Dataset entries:
━━━━━━
(** src/src/wire/xgl_frame_zerocopy.c:14-90: xgl_frame_build_zerocopy *)
Definition xgl_frame_build_zerocopy (buffer : bytes)
    (buffer_size data_offset data_len source_id target_id data_type packet_number : Z)
    (reliable : bool) (priority frame_len : Z) : M (xgl_error_t * Z * bytes) :=
  if UINT16_MAX <? data_len then ret (XGL_ERR_BUFFER_TOO_SMALL, frame_len, buffer)
  else
    let app_type_ext_len := if negb (data_type =? 0) then XGL_DATA_TYPE_EXT_SIZE else 0 in
    let header_len := XGL_WIRE_BASE_HEADER_SIZE + app_type_ext_len in
    if (UINT8_MAX <? header_len) || negb (data_offset =? header_len)
    then ret (XGL_ERR_INVALID_PARAM, frame_len, buffer)
    else
      let required_size := data_offset + data_len + XGL_CRC16_SIZE in
      if buffer_size <? required_size then ret (XGL_ERR_BUFFER_TOO_SMALL, frame_len, buffer)
      else
        let flags := if reliable then XGL_WIRE_FLAG_ACK_ELICITING else 0 in
        let finish (flags : Z) (buffer : bytes) :=
          '(err, buffer) ← xgl_wire_encode_header buffer XGL_WIRE_BASE_HEADER_SIZE
            (zerocopy_header header_len flags source_id target_id packet_number data_len priority
               reliable);
          if negb (is_ok err) then ret (err, frame_len, buffer)
          else
            let crc_offset := data_offset + data_len in
            crc16 ← xgl_crc16_modbus (Ptr buffer) 0 crc_offset;
            buffer ← xgl_serialize_u16_le buffer crc_offset crc16;
            ret (XGL_OK, required_size, buffer) in
        if 0 <? app_type_ext_len then
          let flags := u8 (Z.lor flags XGL_WIRE_FLAG_HAS_EXTENSIONS) in
          '(ext_err, app_ext_written, buffer) ←
            at_offset buffer XGL_WIRE_BASE_HEADER_SIZE (fun b =>
              xgl_wire_encode_ext b (buffer_size - XGL_WIRE_BASE_HEADER_SIZE)
                XGL_WIRE_EXT_DATA_TYPE (Ptr [data_type]) 1 0);
          if negb (is_ok ext_err) then ret (ext_err, frame_len, buffer)
          else if negb (app_ext_written =? app_type_ext_len)
          then ret (XGL_ERR_INVALID_FRAME, frame_len, buffer)
          else finish flags buffer
        else finish flags buffer.

(** ** Layout of a serialized frame *)

(** [p] points to exactly the [len] bytes [bs]; NULL stands for none. *)
Definition points_to (p : ptr bytes) (len : Z) (bs : bytes) : Prop :=
  len = zlen bs /\ bytes_ok bs /\ (p = Ptr bs \/ p = NULL /\ bs = []).
Definition seal (body : bytes) : bytes := body ++ le_bytes 2 (crc16 0xFFFF body).

Lemma copy_if_run p len bs filled free rest off :
  points_to p len bs -> length free = length bs -> off = zlen filled ->
  copy_if (filled ++ free ++ rest) off p len = Some (filled ++ bs ++ rest).
Proof.
  intros (-> & _ & [->|[-> ->]]) Hl ->.
  - unfold copy_if. destruct (0 <? zlen bs) eqn:Hpos.
    + rewrite <- (app_nil_r bs) at 1. rewrite (rd_bytes_prefix bs []) by done.
      cbn [mbind option_bind]. by apply wr_bytes_app.
    + assert (bs = []) as -> by (apply zlen_0_nil; lia). by destruct free.
  - by destruct free.
Qed.

(** The last step of every serializer. *)
Lemma seal_run {R} body old rest n (k : bytes -> M R) :
  bytes_ok (body ++ old ++ rest) -> n = zlen body -> length old = 2%nat ->
  (crc ← xgl_crc16_modbus (Ptr (body ++ old ++ rest)) 0 n;
   b ← xgl_serialize_u16_le (body ++ old ++ rest) n crc; k b) = k (seal body ++ rest).
Proof.
  intros Hok -> Hold. pose proof (zlen_nonneg body). pose proof (zlen_nonneg (old ++ rest)).
  rewrite crc16_modbus_spec by (done || (rewrite ?zlen_app in *; lia)).
  rewrite drop_to_nat_0, take_app_length' by (unfold zlen; lia). cbn [mbind option_bind].
  rewrite serialize_u16_le_spec, wr_bytes_app by (rewrite le_bytes_length; done).
  unfold seal. by rewrite <- app_assoc.
Qed.
Lemma seal_ok body : bytes_ok body -> bytes_ok (seal body).
Proof. intros. unfold seal. apply Forall_app_2; auto with xgl. Qed.
Lemma seal_zlen body : zlen (seal body) = zlen body + 2.
Proof. unfold seal. by autorewrite with zlen. Qed.
#[export] Hint Rewrite seal_zlen : zlen.
#[export] Hint Resolve seal_ok : xgl.

(** The header that goes on the wire in front of [ext] and [pl]. *)
Definition plain_header (frame : xgl_frame_t) (ext : bytes) : xgl_wire_header_t :=
  wire_header_of_frame frame (24 + zlen ext)
    (set_flag (0 <? zlen ext) XGL_WIRE_FLAG_HAS_EXTENSIONS (wh_flags (fr_header frame))).
Definition auth_header (frame : xgl_frame_t) (ext : bytes) : xgl_wire_header_t :=
  wire_header_of_frame frame (24 + zlen ext + 15)
    (u8 (Z.lor (Z.lor (wh_flags (fr_header frame)) XGL_WIRE_FLAG_HAS_EXTENSIONS)
               XGL_WIRE_FLAG_AUTHENTICATED)).

Lemma set_flag_range cond bit flags : 0 <= flags < 256 -> 0 <= set_flag cond bit flags < 256.
Proof. intros. unfold set_flag. case_if; [apply u8_range|done]. Qed.

(** Any header of the wire shape inherits the frame's field ranges. *)
Lemma wire_header_of_frame_ok frame n flags :
  wire_header_ok (fr_header frame) = true -> 0 <= flags < 256 ->
  wire_header_ok (wire_header_of_frame frame n flags) = true.
Proof.
  intros [(?&?&?&?&?&?) (?&?&?&?&?)]%wire_header_ok_spec Hf. apply wire_header_ok_spec.
  unfold wire_header_of_frame. cbn. split_and!; try done; try lia;
    first [apply u8_range|apply u16_range|unfold XGL_WIRE_VERSION; lia].
Qed.

(** Cutting the output buffer along the layout. *)
Lemma cut_buffer (b : bytes) n :
  0 <= n <= zlen b -> exists b1 b2, b = b1 ++ b2 /\ zlen b1 = n.
Proof. intros Hn. exists (take (Z.to_nat n) b), (drop (Z.to_nat n) b). by rewrite take_drop, zlen_take. Qed.

Lemma zlen_length {A B} (l : list A) (k : list B) : zlen l = zlen k -> length l = length k.
Proof. unfold zlen. lia. Qed.

Lemma frame_serialize_run old rest size frame ext pl bw :
  points_to (fr_extensions frame) (fr_extensions_len frame) ext ->
  points_to (fr_payload frame) (fr_payload_len frame) pl ->
  wire_header_ok (fr_header frame) = true ->
  wire_header_rejected (plain_header frame ext) = false ->
  zlen ext <= 231 -> bytes_ok (old ++ rest) ->
  zlen old = 24 + zlen ext + zlen pl + 2 -> zlen old <= size ->
  xgl_frame_serialize (old ++ rest) size frame bw =
    Some (XGL_OK, zlen old, seal (header_bytes (plain_header frame ext) ++ ext ++ pl) ++ rest).
Proof.
  intros Hext Hpl Hh Hrej Hel Hbok Hold Hsize. pose proof (zlen_nonneg ext). pose proof (zlen_nonneg pl).
  destruct (cut_buffer old 24) as (o1 & o2 & -> & H1); [lia|]. rewrite zlen_app in Hold.
  destruct (cut_buffer o2 (zlen ext)) as (o2' & o3 & -> & H2); [lia|]. rewrite zlen_app in Hold.
  destruct (cut_buffer o3 (zlen pl)) as (o3' & o4 & -> & H3); [lia|]. rewrite !zlen_app in *.
  assert (Hexl : fr_extensions_len frame = zlen ext) by apply Hext.
  assert (Hpll : fr_payload_len frame = zlen pl) by apply Hpl.
  pose proof (proj1 (wire_header_ok_spec _) Hh) as [(?&?&?&Hfl&?&?) _].
  unfold xgl_frame_serialize. rewrite Hexl, Hpll.
  unfold UINT8_MAX, XGL_WIRE_BASE_HEADER_SIZE, XGL_FRAME_HEADER_SIZE, XGL_CRC16_SIZE.
  replace (255 - 24 <? zlen ext) with false by lia.
  replace (size <? 24 + zlen ext + zlen pl + 2) with false by lia.
  unfold encode_frame_wire_header, UINT8_MAX, XGL_WIRE_BASE_HEADER_SIZE.
  replace (255 - 24 <? zlen ext) with false by lia.
  rewrite Z.lor_0_r, (u8_small (wh_flags _)) by done. fold (plain_header frame ext).
  rewrite <- !app_assoc.
  rewrite encode_header_run; [|unfold zlen in *; lia|lia| |done].
  2: { apply wire_header_of_frame_ok; [done|]. by apply set_flag_range. }
  cbn [mbind option_bind is_ok negb].
  rewrite (copy_if_run _ _ ext) by (rewrite <- ?Hexl; done || by apply zlen_length).
  cbn [mbind option_bind].
  rewrite (app_assoc (header_bytes _)).
  rewrite (copy_if_run _ _ pl)
    by (rewrite <- ?Hpll; done || (by apply zlen_length) || (autorewrite with zlen; lia)).
  cbn [mbind option_bind].
  replace (if _ && (0 <? zlen pl) then _ else _) with (24 + zlen ext + zlen pl).
  2: { destruct Hpl as (_ & _ & [->|[-> ->]]).
       - rewrite bool_decide_eq_true_2 by done. destruct (0 <? zlen pl) eqn:E; cbn [andb]; lia.
       - rewrite bool_decide_eq_false_2 by (intros Hn; by apply Hn). rewrite zlen_nil. cbn [andb]. lia. }
  set (body := (header_bytes (plain_header frame ext) ++ ext) ++ pl).
  assert (zlen body = 24 + zlen ext + zlen pl) as Hbz by (unfold body; autorewrite with zlen; lia).
  replace ((header_bytes (plain_header frame ext) ++ ext) ++ pl ++ o4 ++ rest) with (body ++ o4 ++ rest)
    by (unfold body; by rewrite <- app_assoc).
  rewrite seal_run; [|..|lia|unfold zlen in *; lia].
  - unfold body. rewrite <- (app_assoc (header_bytes _)).
    match goal with |- Some (_, ?a, _) = Some (_, ?b, _) => by replace b with a by lia end.
  - rewrite !Forall_app in Hbok. unfold body. destruct Hext as (_ & Hext & _), Hpl as (_ & Hpl & _).
    rewrite !Forall_app. split_and!; try tauto.
    apply header_bytes_ok, wire_header_of_frame_ok; [done|]. by apply set_flag_range.
Qed.

(** ** The authenticated layout *)

Lemma zlen_split3 {A} (l : list A) a b :
  0 <= a -> 0 <= b -> a + b <= zlen l ->
  exists l1 l2 l3, l = l1 ++ l2 ++ l3 /\ zlen l1 = a /\ zlen l2 = b.
Proof.
  intros. exists (take (Z.to_nat a) l), (slice l a b), (drop (Z.to_nat b) (drop (Z.to_nat a) l)).
  rewrite take_drop, take_drop, !zlen_take by (rewrite ?zlen_drop by lia; lia). done.
Qed.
━━━━━━
Exercise aim: Scan the records for the word "exists" and copy every line where it is found.

Exercise solution:
  0 <= n <= zlen b -> exists b1 b2, b = b1 ++ b2 /\ zlen b1 = n.
Proof. intros Hn. exists (take (Z.to_nat n) b), (drop (Z.to_nat n) b). by rewrite take_drop, zlen_take. Qed.
  exists l1 l2 l3, l = l1 ++ l2 ++ l3 /\ zlen l1 = a /\ zlen l2 = b.
  intros. exists (take (Z.to_nat a) l), (slice l a b), (drop (Z.to_nat b) (drop (Z.to_nat a) l)).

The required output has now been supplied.